About Book Bios
By Roy M. Carlisle
Back in the early 90s a new academic society was formed. This Society for the History of Authorship, Reading and Publishing was founded to create a global network for book historians working in a broad range of scholarly disciplines. Their research addresses the composition, mediation, reception, survival, and transformation of written communication in material forms from marks on stone to new media. Perspectives range from the individual reader to the transnational communication network. With more than a thousand members in over forty countries, SHARP works in concert with affiliated academic organizations around the world to support the study of book history in all its forms.
One of the most visible signs of the S.H.A.R.P.’s scholarship is in the publishing of a new genre of book, the biography of a book. Originally the “biography of a book” genre was only found on the lists of university presses. My assumption was that those books were written by SHARP scholars. And that was the case with one book by Priscilla Coit Murphy* in a series at the University of Massachusetts Press—Studies in Print Culture and the History of the Book. And I consider that book to be the best example of this scholarship and for me it is the template for writing new biographies of books. But with the series at Princeton University Press—Lives of Great Religious Books-- it was not the case. The subtitle for each of these books is: A Biography. So PUP is trying to make the biography of a book a more well-known brand. But frankly, the PUP books were a bit off the mark because they were not written by SHARP scholars. The one volume in that series that I do use as a template for scholars who want to write a book in this new genre is by George Marsden, C.S.Lewis’s Mere Christianity: A Biography. Marsden is a well-respected and highly acclaimed historian who did figure out how to manage and write this new kind of a book.

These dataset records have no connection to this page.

(* ===== verification/KvSystem.v ===== *)
(** * The clerks of the repository as clients of [System]

    The clerks of [shardctrler/client.go] and [shardkv/client.go] over the network of the harness
    [shardkv/config.go], and the log of their operations as a history for the checker. *)
From S2P Require Import Prelude Bitset Model Entries LinkedList LinkedEntries.
From S2P Require Import Linearizability CheckSingle CheckSingleProof CheckSingleSpec.
From S2P Require Import HistorySpec EventSpec CheckParallel Check KvModel Porcupine.
From S2P Require Import Labrpc Store ShardkvConfig Clerks Programs System SystemLin.

(** The ends of a clerk are made with it; [make_end] makes a new end to a server, and [None]
    stands for an end of another server. *)
Definition ctrl_dial (ends : nat -> list string) (k : nat) (j : nat) (e : string)
    (rn : Shardkv.network) : option Shardkv.network :=
  if decide (ends k !! j = Some e) then Some rn else None.

Definition kv_dial (ends : nat -> list string) (k : nat) (s : kv_server nat) (e : string)
    (rn : Shardkv.network) : option Shardkv.network :=
  match s with
  | Ctrler j => ctrl_dial ends k j e rn
  | Member sn => Shardkv.open_end e sn rn
  end.

Lemma ctrl_dial_ok ends k j e rn rn' :
  ctrl_dial ends k j e rn = Some rn' ->
  Labrpc.servers rn' = Labrpc.servers rn ∧ Labrpc.done rn' = Labrpc.done rn.
Proof. unfold ctrl_dial. case_decide; intros; by simplify_eq. Qed.

Lemma kv_dial_ok ends k s e rn rn' :
  kv_dial ends k s e rn = Some rn' ->
  Labrpc.servers rn' = Labrpc.servers rn ∧ Labrpc.done rn' = Labrpc.done rn.
Proof.
  destruct s as [j|sn]; simpl; [apply ctrl_dial_ok|].
  unfold Shardkv.open_end, Labrpc.MakeEnd. case_decide; intros; by simplify_eq/=.
Qed.

(** ** Operations of the key/value service *)

(** The input that the tests log. *)
Definition kv_input (op : kv_op) : KvInput :=
  match op with
  | OpGet k => MkKvInput 0 k ""
  | OpPut k v => MkKvInput 1 k v
  | OpAppend k v => MkKvInput 2 k v
  end.

Definition kv_spec (m : gmap string string) (op : kv_op) (res : string) (m' : gmap string string) : Prop :=
  store_step m (kv_input op) (MkKvOutput res) m'.

(** An entry of the log of a test. *)
Definition kv_operation (f : @finished kv_op string (kv_server nat) kv_reply) : Operation any :=
  MkOperation (Z.of_nat (f_client f)) (AKvInput (kv_input (f_op f))) (f_began f)
    (AKvOutput (MkKvOutput (f_res f))) (f_ended f).

(** The first of a sequence of operations. *)
Lemma explained_cons {St Op Res} (spec : St -> Op -> Res -> St -> Prop) st x l st' :
  explained spec st (x :: l) st' -> ∃ st1, spec st x.1 x.2 st1 ∧ explained spec st1 l st'.
Proof.
  revert st'. induction l as [|y l IH] using rev_ind; intros st' He.
  - inversion He as [|? l st1 op res ? Hl Hs E]; subst. destruct l as [|z l]; simplify_eq/=.
    + inversion Hl as [|? l' ? ? ? ? ? ? E]; subst; [|by destruct l'].
      exists st'. split; [done|constructor].
    + by destruct l.
  - rewrite app_comm_cons in He. remember ((x :: l) ++ [y]) as l2 eqn:E.
    destruct He as [|st l0 st1 op res st2 Hl Hs]; [by destruct l|].
    apply app_inj_tail in E as [-> <-]. destruct (IH st1 Hl) as (st3 & Hx & Hl').
    exists st3. split; [done|]. by eapply explained_snoc.
Qed.

Lemma explained_store m h m' :
  explained kv_spec m ((λ f, (f_op f, f_res f)) <$> h) m' -> store_legal m (kv_operation <$> h).
Proof.
  revert m. induction h as [|f h IH]; intros m He; [constructor|].
  apply explained_cons in He as (m1 & Hf & He). by eapply store_legal_cons; [..|apply IH].
Qed.

Lemma linearizes_store h :
  linearizes kv_spec ∅ h -> store_linearizable (kv_operation <$> h).
Proof.
  intros (τ & m' & Hp & He & Hord). exists (kv_operation <$> τ). split_and!.
  - by rewrite Hp.
  - by eapply explained_store.
  - by apply ForallOrdPairs_fmap.
Qed.
#[export] Instance demo_implements : Implements (Name := string) dec enc marsh unm good (id : state -> state) kv_spec.
Proof.
  intros rs e m op tr ps s meth a ap rs' ap' r Hg Hf Hn Hd. apply kv_op_kept in Hf.
  destruct ps as [op' c [|sn todo]|op' [|j todo]|]; simpl in Hn; simplify_eq.
  - destruct op as [k|k v|k v]; cbn [kv_method kv_args] in *.
    + destruct (get_dispatch _ _ _ _ _ _ _ Hg Hd) as (-> & err & Herr & ->). simpl.
      assert (get_accepts err = true) as -> by (by destruct Herr as [->| ->]). simpl.
      by apply store_get.
    + destruct (put_dispatch _ _ _ _ _ _ _ _ _ Hg Hd) as (-> & ->). simpl. by apply store_put.
    + destruct (put_dispatch _ _ _ _ _ _ _ _ _ Hg Hd) as (-> & ->). simpl. by apply store_append.
  - apply query_dispatch in Hd as ->; [|done]. simpl.
    destruct ((outcome unm _ r ≫= to_config) ≫= accept_query); simpl; [|by destruct todo].
    by destruct (group_of _ _).
Qed.

(** *** The network of the service *)

Definition net0 (reliable : bool) : Shardkv.network :=
  MkNetwork reliable false false {["c"]} {["c" := true]} {["s" := Some 0%nat]} {["c" := Some "s"]}
    false 0 0.

Definition w0 (reliable : bool) : dworld := World (net0 reliable) true {[0%nat := srv]} ∅ [] false [].

Lemma w0_fresh reliable : fresh_world dec enc (w0 reliable).
Proof.
  split; [|done]. exists ∅.
  eapply rtc_l; [split; [done|by apply (A_server dec enc _ 0 svcs)]|].
  eapply rtc_l; [split; [done|apply (A_admin dec enc _ (DoAddServer "s" 0)); [by eexists|done]]|].
  eapply rtc_l; [split; [done|by apply (A_admin dec enc _ (DoMakeEnd "c"))]|].
  eapply rtc_l; [split; [done|by apply (A_admin dec enc _ (DoConnect "c" "s"))]|].
  eapply rtc_l; [split; [done|by apply (A_admin dec enc _ (DoEnable "c" true))]|].
  eapply rtc_once. split; [done|].
  exact (A_admin dec enc (World (net0 true) true {[0%nat := srv]} ∅ [] false []) (DoReliable reliable)
    (net0 reliable) I eq_refl).
Qed.

Lemma w0_good reliable ms : good_heap good (init (w0 reliable) ms : dsys).
Proof. intros s rs. simpl. intros [<- <-]%lookup_singleton_Some. done. Qed.

(** *** The service answers *)

Lemma demo_answers rs (e : string) meth f a ap :
  good (services rs) -> routed meth f ->
  ∃ rs', server_dispatch dec enc rs (request_of marsh e meth a) ap =
    (rs', Replied ((f ap a).1, ReplyMsg true (enc (f ap a).2))).
Proof.
  unfold server_dispatch, good, routed. simpl. intros -> (svc & m & -> & Hf).
  apply bind_Some in Hf as (s & Hs & Hm). rewrite Hs. unfold service_dispatch. rewrite Hm. simpl.
  unfold dec. destruct (f ap a) as [ap1 r1]. by eexists.
Qed.

Lemma group_of_demo key : group_of key demo_config = ["s"].
Proof.
  unfold group_of. pose proof (key2shard_lt key) as Hk. unfold NShards in Hk.
  change (Shards demo_config) with (replicate 10 1). rewrite (lookup_replicate_2 10 1) by done.
  reflexivity.
Qed.

Lemma demo_known : known_config ["s"] demo_config.
Proof. intros key srvs <-%assigned_group. by rewrite group_of_demo. Qed.

Lemma demo_answering :
  answering dec enc marsh unm [0%nat] (λ _, good) (λ _, 0%nat) ["s"] demo_config 0%nat (λ _, "s").
Proof.
  split.
  - left.
  - intros op. exists ["s"]. split; [|left]. rewrite <- (group_of_demo (op_key op)).
    destruct (group_assigned demo_config (op_key op)) as [?|[_ Hg]]; [done|]. by rewrite group_of_demo in Hg.
  - apply demo_known.
  - intros [j|sn] op rs e ap _ Hg.
    + destruct (demo_answers rs e "ShardCtrler.Query" query (inl (QueryArgs (-1))) ap Hg query_routed) as [rs' Hd].
      eexists _, _, _. split; [exact Hd|]. split; [by intros c (r & [= <-] & _ & ->)|by eexists].
    + destruct op as [k|k v|k v].
      * destruct (demo_answers rs e "ShardKV.Get" get (inr (GetArgs k)) ap Hg get_routed) as [rs' Hd].
        eexists _, _, _. split; [exact Hd|].
        destruct (get_dispatch _ _ _ _ _ _ _ Hg Hd) as (_ & err & Herr & Ho). cbn [fst kv_wire]. rewrite Ho.
        intros srvs _ _. split; [by intros r [= <-] Hw; inversion Hw; subst; destruct Herr|].
        intros _. eexists _, _. split; [done|]. destruct Herr as [-> | ->]; constructor.
      * destruct (demo_answers rs e "ShardKV.PutAppend" put (inr (PutAppendArgs k v "Put")) ap Hg put_routed) as [rs' Hd].
        eexists _, _, _. split; [exact Hd|]. destruct (put_dispatch _ _ _ _ _ _ _ _ _ Hg Hd) as (_ & Ho).
        cbn [fst kv_wire]. rewrite Ho. intros srvs _ _.
        split; [intros r [= <-] Hw; inversion Hw|]. intros _. eexists _, _. split; [done|constructor].
      * destruct (demo_answers rs e "ShardKV.PutAppend" put (inr (PutAppendArgs k v "Append")) ap Hg put_routed) as [rs' Hd].
        eexists _, _, _. split; [exact Hd|]. destruct (put_dispatch _ _ _ _ _ _ _ _ _ Hg Hd) as (_ & Ho).
        cbn [fst kv_wire]. rewrite Ho. intros srvs _ _.
        split; [intros r [= <-] Hw; inversion Hw|]. intros _. eexists _, _. split; [done|constructor].
Qed.

Lemma demo_reaches k : reaches ctrl_ends [0%nat] k (λ _, 0%nat) ["s"] (net0 true).
Proof.
  split; [done..| |].
  - intros sn ->%list_elem_of_singleton. done.
  - intros j ->%list_elem_of_singleton. exists "c", "s". split_and!; done.
Qed.

(** *** Runs *)

(** Every call on the way is over an end that is connected to ["s"]. *)
Definition healthyb (rn : Shardkv.network) (e : string) : bool :=
  reliable rn && is_enabled rn e && bool_decide (mjoin (connections rn !! e) = Some "s") &&
  bool_decide (server_at rn "s" = Some 0%nat) && negb (done rn).

Definition safe (σ : dsys) : bool :=
  forallb (λ c, match pc c with Returned _ => true | _ => healthyb (net (wld σ)) (endname (req c)) end)
    (calls (wld σ)).

Definition home (_ : string) : string * nat := ("s", 0%nat).

Lemma safe_healthy σ : safe σ = true -> all_healthy home σ.
Proof.
  unfold safe. rewrite forallb_forall. intros Hs i c Hc Hp.
  specialize (Hs c). assert (Hin : In c (calls (wld σ))).
  { apply list_elem_of_In. by eapply list_elem_of_lookup_2. }
  specialize (Hs Hin). simpl. destruct (pc c); try (by destruct (Hp _ eq_refl));
    unfold healthyb in Hs; rewrite !andb_true_iff, negb_true_iff, !bool_decide_eq_true in Hs;
    destruct_and?; by split.
Qed.

Definition demo_play (check : dsys -> bool) : list dmove -> dsys -> option dsys :=
  play dec enc marsh unm (kv_dial ctrl_ends) check.

Lemma demo_play_runs check Q vs reliable ms σ :
  (forall σ, good_heap good σ -> check σ = true -> Q σ) ->
  demo_play check vs (init (w0 reliable) ms) = Some σ ->
  runs dec enc marsh unm (kv_dial ctrl_ends) Q (init (w0 reliable) ms) σ.
Proof.
  intros HQ. eapply play_runs with (I := good_heap good); [exact HQ| |apply w0_good].
  intros v σ1 σ2 Hg. by apply do_move_good.
Qed.

(** Two clients on a reliable network: a [Get] overlaps a [Put] and takes effect before it. *)
Definition healthy_moves : list dmove :=
  [Wait 1; Begin 0 (OpPut "k" "v"); Client 0 "e0"; Wait 2; Begin 1 (OpGet "k"); Client 1 "e1"] ++
  replicate 5 (Net 1 false) ++ [Wait 3] ++ replicate 8 (Net 0 false) ++ [Client 0 ""; Client 0 ""] ++
  replicate 3 (Net 1 false) ++
  [Wait 4; Client 1 ""; Client 1 ""; Wait 5; Begin 1 (OpGet "k"); Client 1 "e2"] ++
  replicate 8 (Net 2 false) ++ [Wait 6; Client 1 ""; Client 1 ""].

(** The reply to an [Append] is lost, and the clerk asks the controller and tries again. *)
Definition lossy_moves : list dmove :=
  [Wait 1; Begin 0 (OpAppend "k" "x"); Client 0 "e0"] ++ replicate 6 (Net 0 false) ++
  [Net 0 true; Net 0 false; Client 0 ""; Client 0 ""; Client 0 "c"] ++ replicate 8 (Net 1 false) ++
  [Client 0 ""; Client 0 "e1"] ++ replicate 8 (Net 2 false) ++
  [Wait 2; Client 0 ""; Client 0 ""; Wait 3; Begin 0 (OpGet "k"); Client 0 "e2"] ++
  replicate 8 (Net 3 false) ++ [Wait 4; Client 0 ""; Client 0 ""].

(** A request is lost, and the clerk tries again. *)
Definition retry_moves : list dmove :=
  [Wait 1; Begin 0 (OpPut "k" "v"); Client 0 "e0"; Net 0 false; Net 0 false; Net 0 true; Net 0 false;
   Client 0 ""; Client 0 ""; Client 0 "c"] ++ replicate 8 (Net 1 false) ++
  [Client 0 ""; Client 0 "e1"] ++ replicate 8 (Net 2 false) ++ [Wait 2; Client 0 ""; Client 0 ""].

Definition ops_of (σ : dsys) : list (Model.Operation any) := kv_operation <$> log σ.
Definition idle (σ : dsys) : bool := forallb (λ x, match x.2 with Idle => true | _ => false end) (clients σ).

Definition entry (k op : Z) (v : string) (res : string) (b e : Z) : Model.Operation any :=
  Model.MkOperation k (AKvInput (MkKvInput (Z.to_N op) "k" v)) b (AKvOutput (MkKvOutput res)) e.

Lemma idle_quiet σ : idle σ = true -> quiet σ.
Proof.
  unfold idle, quiet. rewrite forallb_forall. intros Hs. apply Forall_forall. intros [m a] Hin.
  specialize (Hs _ (proj1 (list_elem_of_In _ _) Hin)). by destruct a.
Qed.

Definition healthy_log : list (Model.Operation any) :=
  [entry 0 1 "v" "" 1 3; entry 1 0 "" "" 2 4; entry 1 0 "" "v" 5 6].
Definition lossy_log : list (Model.Operation any) := [entry 0 2 "x" "" 1 2; entry 0 0 "" "xx" 3 4].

Subsequently now this new book bio genre has slipped into the lists of trade publishers. So we have a biography of 1984 by Orwell and The Great Gatsby by Fitzgerald. Again they are slightly off the mark because they overload the book with too much biographical material about the author which detracts from a biography of a book. For example, with Fitzgerald there are more than 50 biographies of him and his wife Zelda. We don’t need more biographical author detail in a biography of his book. A book bio is primarily the result of research about what impact that book had on culture when it was published and then throughout its publishing life. That means there needs to be a sociological perspective to measure impact but it also means there needs to be a way to chronicle and assess the historical journey of that specific title. Dr. Priscilla Coit Murphy does a great job of merging both of those perspectives in her assessment of the role Rachel Carson’s Silent Spring played in jump starting the environmental movement in America.
Additionally Priscilla Coit Murphy inspired me to think about this category within the two areas of my own publishing expertise, spirituality and psychology. So now I am working on two biographies of a book and proactively looking for a third. The two bios I am encouraging and supporting will be books that I will publish at PageMill Press. One is a bio of A Tree Grows in Brooklyn by a young scholar, Katherine Teesdale. The other is a bio of The Grapes of Wrath by another young scholar. We are also hoping that we can find a scholar who can write a biography of The Varieties of Religious Experience by William James. Eventually I would like to find someone to do a bio of Moby Dick and someone to do a bio of To Kill a Mockingbird and maybe Gone with the Wind.
PMP is interested in continuing our series of book biographies and I look forward to seeing new proposals. But I do suggest strongly that you read Priscilla Murphy’s book before submitting a proposal. That will be a helpful starting point for nonprofessional historians and/or independent scholars that are not members of S.H.A.R.P.
*Priscilla Coit Murphy, What a Book Can Do: The Publication and Reception of Silent Spring (Amherst, MA: University of Massachusetts Press, 2005).